La Data Science et le machine learning sur Databricks

Qu'allez-vous apprendre ?

Le champ des MLOps ne cesse de s'élargir et les professionnels des données ont besoin d'une plateforme de machine learning ouverte et unifiée pour entraîner, tester et déployer des modèles avec un minimum de friction.

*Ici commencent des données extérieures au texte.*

Lemma tinv_cproc c st b k : tinv c st b k → cproc (kcpu k) = c.
Proof. by intros [[? H] ?]. Qed.

(** An invariant that reads no more than the two above. *)
Class DataInv (I : kernel → kernel → Prop) : Prop :=
  data_inv b k k' : ptable k' = ptable k → nextpid k' = nextpid k → perf_data k' = perf_data k →
    cproc (kcpu k') = cproc (kcpu k) → I b k → I b k'.
#[global] Instance kinv_data c st : DataInv (kinv c st).
Proof. intros b k k' H1 H2 H3 H4. unfold kinv. by rewrite H1, H2, H3. Qed.
#[global] Instance cinv_data c st : DataInv (cinv c st).
Proof. intros b k k' H1 H2 H3 H4. unfold cinv, kinv. by rewrite H1, H2, H3, H4. Qed.
#[global] Instance tinv_data c st : DataInv (tinv c st).
Proof. intros b k k' H1 H2 H3 H4. unfold tinv, cinv, kinv. by rewrite H1, H2, H3, H4. Qed.

(** ** Locks and slots *)
Section generic.
Context (G : kernel → kernel → Prop) (R : kernel → Prop) (I : kernel → kernel → Prop) `{!DataInv I}.

Lemma kp_pushcli : keeps G R I pushcli.
Proof. intros b k Hk. unfold safe. rewrite pushcli_ok. cbn. by apply (data_inv b k). Qed.
Lemma kp_popcli : keeps G R I popcli.
Proof.
  intros b k Hk. unfold safe, popcli. destruct (eflags_if k); [done|]. cbn zeta.
  destruct (_ <? 0); [done|]. destruct (_ && _); cbn; by apply (data_inv b k).
Qed.
Lemma kp_holding l : keeps G R I (holding l).
Proof.
  apply keeps_bind; [apply kp_pushcli|]. intros []. apply keeps_bind; [apply keeps_gets|]. intros b.
  apply keeps_bind; [apply kp_popcli|]. intros []. apply keeps_ret.
Qed.
Lemma kp_modify f : (∀ k, ptable (f k) = ptable k ∧ nextpid (f k) = nextpid k ∧
    perf_data (f k) = perf_data k ∧ cproc (kcpu (f k)) = cproc (kcpu k)) → keeps G R I (modify f).
Proof. intros H. apply keeps_modify. intros b k. destruct (H k) as (? & ? & ? & ?). by apply data_inv. Qed.
Lemma kp_acquire l : keeps G R I (acquire l).
Proof.
  apply keeps_bind; [apply kp_pushcli|]. intros []. apply keeps_bind; [apply kp_holding|]. intros b.
  apply keeps_bind; [destruct b; [apply keeps_panic|apply keeps_skip]|]. intros []. by apply kp_modify.
Qed.
Lemma kp_release l : keeps G R I (release l).
Proof.
  apply keeps_bind; [apply kp_holding|]. intros b.
  apply keeps_bind; [destruct b; [apply keeps_skip|apply keeps_panic]|]. intros [].
  apply keeps_bind; [by apply kp_modify|]. intros []. apply kp_popcli.
Qed.
Lemma kp_myproc : keeps G R I myproc.
Proof.
  apply keeps_bind; [apply kp_pushcli|]. intros []. apply keeps_bind; [apply keeps_gets|]. intros o.
  apply keeps_bind; [apply kp_popcli|]. intros []. apply keeps_ret.
Qed.
Lemma kp_deref {A} (o : option A) : keeps G R I (deref o).
Proof. destruct o; [apply keeps_ret|apply keeps_panic]. Qed.
Lemma kp_pget p : keeps G R I (pget p).
Proof. apply keeps_gets. Qed.
End generic.

Create HintDb kp discriminated.
#[export] Hint Constants Opaque : kp.
#[export] Hint Resolve keeps_ret keeps_gets keeps_skip keeps_panic keeps_waiting : kp.
#[export] Hint Resolve kp_pushcli kp_popcli kp_holding kp_acquire kp_release kp_myproc kp_deref kp_pget : kp.
#[export] Hint Extern 1 (DataInv _) => apply _ : kp.

(** Walks through the text of a function, closing the calls with lemmas of the
    database. *)
Ltac kp_step :=
  lazymatch goal with
  | |- keeps _ _ _ (_ ≫= _) => apply keeps_bind; [|intros ?]
  | |- keeps _ _ _ (modify _) => first [solve [typeclasses eauto with kp nocore]|apply kp_modify; [apply _|done]]
  | |- keeps _ _ _ (for_up _ _ _) => apply keeps_for_up; intros ?
  | |- keeps _ _ _ (when ?b _) => unfold when; destruct b
  | |- keeps _ _ _ (let _ := _ in _) => cbv zeta
  | |- keeps _ _ _ (match ?x with _ => _ end) => destruct x
  | H : keeps _ _ _ ?m |- keeps _ _ _ ?m => exact H
  | |- keeps _ _ _ _ => solve [typeclasses eauto with kp nocore]
  end.
Ltac solve_kp := repeat (cbv beta; kp_step).
(* ===== verification/Keeps.v ===== *)
(** * The kernel keeps the invariant of its threads

    Every function of the kernel keeps the invariant of the thread that runs it:
    those that leave the process table alone for any invariant on it, the others
    for [tinv]. The functions that create a process use up one pid. *)
From stdpp Require Import base strings numbers gmap list.
From S2P Require Import Prelude Machine KString Kernel Locks Kalloc Proc ProcSpec Console Vm Random.
From S2P Require Import Sched Sleeplock Bio Log Fs Pipe ConsoleDev File Life Arg Sysfile Exec.
From S2P Require Import Syscall Safe.

(** One more call, that keeps the invariant [H] says of the state. *)
Ltac keep H :=
  match type of H with ?J _ _ =>
    eapply (safe_keep _ _ J); [solve_kp|exact H|]; clear H; intros ? ? ? H
  end.

(** ** Functions that leave the process table alone *)
Section generic.
Context (G : kernel → kernel → Prop) (R : kernel → Prop) (I : kernel → kernel → Prop) `{!DataInv I}.
Local Abbreviation kp m := (keeps G R I m).

Lemma kp_kfree v : kp (kfree v).
Proof. unfold kfree. solve_kp. Qed.
Lemma kp_kalloc : kp kalloc.
Proof. unfold kalloc. solve_kp. Qed.
Lemma kp_rd32 a : kp (rd32 a).
Proof. apply keeps_gets. Qed.
Lemma kp_wr32 a v : kp (wr32 a v).
Proof. unfold wr32. solve_kp. Qed.
Lemma kp_wr16 a v : kp (wr16 a v).
Proof. unfold wr16. solve_kp. Qed.
Lemma kp_kmemset a c n : kp (kmemset a c n).
Proof. unfold kmemset. solve_kp. Qed.
Lemma kp_kmemmove d s n : kp (kmemmove d s n).
Proof. unfold kmemmove. solve_kp. Qed.
Hint Resolve kp_kfree kp_kalloc kp_rd32 kp_wr32 kp_kmemset kp_kmemmove : kp.
(* ===== verification/Ulib.v ===== *)
(** * The user library

    [ulib.c] and [printf.c]. A C string is the list of its characters before the
    terminating NUL, a character the value of a signed char. The system calls the
    programs make are arguments: [read] is the bytes it delivers, and what is
    written to a descriptor is a list of bytes. *)
From stdpp Require Import base strings numbers gmap list.
From S2P Require Import Prelude Machine KString.

(** ** ulib.c *)

(** A character of a string that is read at its end is the NUL. *)
Definition char_at (s : list Z) : Z := hd 0 s.

Fixpoint strcmp (p q : list Z) : Z :=
  match p with
  | a :: p' => if a =? char_at q then strcmp p' (tl q) else u8 a - u8 (char_at q)
  | [] => 0 - u8 (char_at q)
  end.

Definition ustrlen (s : list Z) : Z := Z.of_nat (length s).

(** The rest of [s] from the first [c] on; the loop stops before the NUL, which is
    never found. *)
Fixpoint strchr (s : list Z) (c : Z) : option (list Z) :=
  match s with
  | a :: s' => if a =? c then Some s else strchr s' c
  | [] => None
  end.

(** [gets(buf, max)] on the input [inp]: the string read and the input left. *)
Fixpoint gets_loop (n : nat) (inp : list Z) : list Z * list Z :=
  match n, inp with
  | S n', c :: inp' =>
      if (c =? 10) || (c =? 13) then ([c], inp')
      else let '(s, rest) := gets_loop n' inp' in (c :: s, rest)
  | _, _ => ([], inp)
  end.
Definition ugets (max : Z) (inp : list Z) : list Z * list Z := gets_loop (Z.to_nat (max - 1)) inp.

(** Signed overflow is taken to wrap around. *)
Fixpoint atoi_loop (n : Z) (s : list Z) : Z :=
  match s with
  | c :: s' => if (48 <=? c) && (c <=? 57) then atoi_loop (i32 (n * 10 + c - 48)) s' else n
  | [] => n
  end.
Definition atoi (s : list Z) : Z := atoi_loop 0 s.

(** ** printf.c *)
Definition udigits : list Z := lit "0123456789ABCDEF".

(** [do buf[i++] = digits[x % base] while((x /= base) != 0)]: the characters from
    the last to the first; a 32-bit number has at most 32 digits. *)
Fixpoint printint_loop (fuel : nat) (x base : Z) : list Z :=
  match fuel with
  | O => []
  | S f => (udigits !!! Z.to_nat (x mod base)) ::
           (if x / base =? 0 then [] else printint_loop f (x / base) base)
  end.
Definition uprintint (xx base : Z) (sgn : bool) : list Z :=
  let neg := sgn && (xx <? 0) in
  let x := if neg then u32 (- xx) else u32 xx in
  reverse (printint_loop 32 x base ++ (if neg then [45] else [])).

(** An argument of [printf]: a word, or a string that may be null. *)
Inductive parg := PInt (x : Z) | PStr (s : option (list Z)).
Definition parg_int (l : list parg) : Z := match l with PInt x :: _ => x | _ => 0 end.
Definition parg_str (l : list parg) : option (list Z) := match l with PStr s :: _ => s | _ => None end.

(** What [printf] writes; [state] tells whether a '%' came before. *)
Fixpoint printf_loop (fmt : list Z) (args : list parg) (state : bool) : list Z :=
  match fmt with
  | [] => []
  | ch :: fmt' =>
      let c := Z.land ch 0xff in
      if negb state then
        if c =? 37 then printf_loop fmt' args true else c :: printf_loop fmt' args false
      else if c =? 100 then uprintint (i32 (parg_int args)) 10 true ++ printf_loop fmt' (tl args) false
      else if (c =? 120) || (c =? 112) then
        uprintint (i32 (parg_int args)) 16 false ++ printf_loop fmt' (tl args) false
      else if c =? 115 then
        default (lit "(null)") (parg_str args) ++ printf_loop fmt' (tl args) false
      else if c =? 99 then u8 (parg_int args) :: printf_loop fmt' (tl args) false
      else if c =? 37 then c :: printf_loop fmt' args false
      else 37 :: c :: printf_loop fmt' args false
  end.
Definition printf (fmt : list Z) (args : list parg) : list Z := printf_loop fmt args false.

(** ** Strings *)

(** A string has no NUL, and its characters are those of a signed char. *)
Definition cstring (s : list Z) : Prop := Forall (λ c, c ≠ 0 ∧ -128 ≤ c < 128) s.

Lemma u8_inj a b : -128 ≤ a < 128 → -128 ≤ b < 128 → u8 a = u8 b → a = b.
Proof. unfold u8. intros. Z.div_mod_to_equations. lia. Qed.
Lemma u8_nonzero a : -128 ≤ a < 128 → a ≠ 0 → u8 a ≠ 0.
Proof. unfold u8. intros. Z.div_mod_to_equations. lia. Qed.

Lemma strcmp_eq p : ∀ q, cstring p → cstring q → strcmp p q = 0 ↔ p = q.
Proof.
  induction p as [|a p IH]; intros [|b q] Hp Hq; cbn [strcmp char_at hd tl].
  - done.
  - apply Forall_cons in Hq as [[? ?] _]. pose proof (u8_nonzero b). split; [lia|done].
  - apply Forall_cons in Hp as [[? ?] _]. pose proof (u8_nonzero a). rewrite (proj2 (Z.eqb_neq a 0)) by done.
    split; [change (u8 0) with 0; lia|done].
  - apply Forall_cons in Hp as [[? ?] Hp]. apply Forall_cons in Hq as [[? ?] Hq].
    destruct (Z.eqb_spec a b) as [->|Hne].
    + rewrite (IH q Hp Hq). split; congruence.
    + split; [|congruence]. intros E. destruct Hne. apply u8_inj; lia.
Qed.

(** ** Numbers *)
Lemma udigits_dec d : 0 ≤ d < 10 → udigits !!! Z.to_nat d = 48 + d.
Proof.
  intros. assert (d = 0 ∨ d = 1 ∨ d = 2 ∨ d = 3 ∨ d = 4 ∨ d = 5 ∨ d = 6 ∨ d = 7 ∨ d = 8 ∨ d = 9) as Hd by lia.
  by repeat destruct Hd as [-> |Hd]; [..|subst].
Qed.

Lemma atoi_step n d rest : 0 ≤ d < 10 → -2147483648 ≤ n * 10 + d < 2147483648 →
  atoi_loop n ((48 + d) :: rest) = atoi_loop (n * 10 + d) rest.
Proof.
  intros Hd Hn. cbn [atoi_loop]. replace ((48 <=? 48 + d) && (48 + d <=? 57)) with true by lia.
  rewrite i32_small by lia. f_equal. lia.
Qed.

Lemma printint_S f x base : printint_loop (S f) x base =
  (udigits !!! Z.to_nat (x mod base)) :: (if x / base =? 0 then [] else printint_loop f (x / base) base).
Proof. done. Qed.

Lemma atoi_digits f x rest : 0 ≤ x < 10 ^ Z.of_nat (S f) → x < 2147483648 →
  atoi_loop 0 (reverse (printint_loop (S f) x 10) ++ rest) = atoi_loop x rest.
Proof.
  revert x rest. induction f as [|f IH]; intros x rest Hx Hb;
    rewrite printint_S, reverse_cons, udigits_dec by (apply Z.mod_pos_bound; lia);
    rewrite <- app_assoc; cbn [app]; (destruct (Z.eqb_spec (x / 10) 0) as [E|E]; [|]).
  1,3: change (atoi_loop 0 ((48 + x mod 10) :: rest) = atoi_loop x rest);
      rewrite atoi_step by (Z.div_mod_to_equations; lia); f_equal; Z.div_mod_to_equations; lia.
  - Z.div_mod_to_equations. lia.
  - rewrite Nat2Z.inj_succ, Z.pow_succ_r in Hx by lia.
    assert (0 ≤ x / 10 < 10 ^ Z.of_nat (S f)) by (Z.div_mod_to_equations; lia).
    rewrite IH, atoi_step by (Z.div_mod_to_equations; lia). f_equal. Z.div_mod_to_equations. lia.
Qed.

(** C33: what [printf] prints for "%d" reads back with [atoi]: every non-negative
    32-bit number comes back, and a negative one is printed with a sign that
    [atoi] does not know, so that it reads as 0. *)
Theorem atoi_printf x : -2147483648 ≤ x < 2147483648 →
  atoi (printf (lit "%d") [PInt x]) = if x <? 0 then 0 else x.
Proof.
  intros Hx. change (atoi (uprintint (i32 x) 10 true ++ []) = if x <? 0 then 0 else x).
  rewrite app_nil_r, i32_small by lia. unfold uprintint, atoi. cbn [andb].
  destruct (Z.ltb_spec x 0) as [Hneg|Hpos].
  - by rewrite reverse_app.
  - rewrite app_nil_r, u32_small by lia. rewrite <- (app_nil_r (reverse _)).
    assert (2147483648 < 10 ^ Z.of_nat 32) by done. by rewrite (atoi_digits 31) by lia.
Qed.
Lemma atoi_printf_witness : atoi (printf (lit "%d") [PInt 2147483647]) = 2147483647.
Proof. apply (atoi_printf 2147483647). lia. Defined.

De plus, cette plateforme doit fournir des outils comme MLflow pour simplifier le cycle de vie du ML et rendre le processus plus rigoureux et reproductible.

 

En explorant un cas d'usage réel du machine learning, vous découvrirez comme MLflow simplifie et harmonise l'intégralité du workflow ML.En intégrant MLflow à Databricks, vous pouvez utiliser le serveur MLflow Tracking pour suivre et cataloguer automatiquement chaque cycle d'entraînement d'un modèle sur les données.Au cours de cette démonstration, vous découvrirez aussi que les projets MLflow ont l'avantage d'englober les modèles ML et les environnements d'entraînement au sein d'un format de projet universel. Vous obtiendrez également des informations sur la manière dont le registre de modèles MLflow pilote les modèles ML dans les environnements de test et de préparation avant de déclencher la mise en production, directement dans Databricks.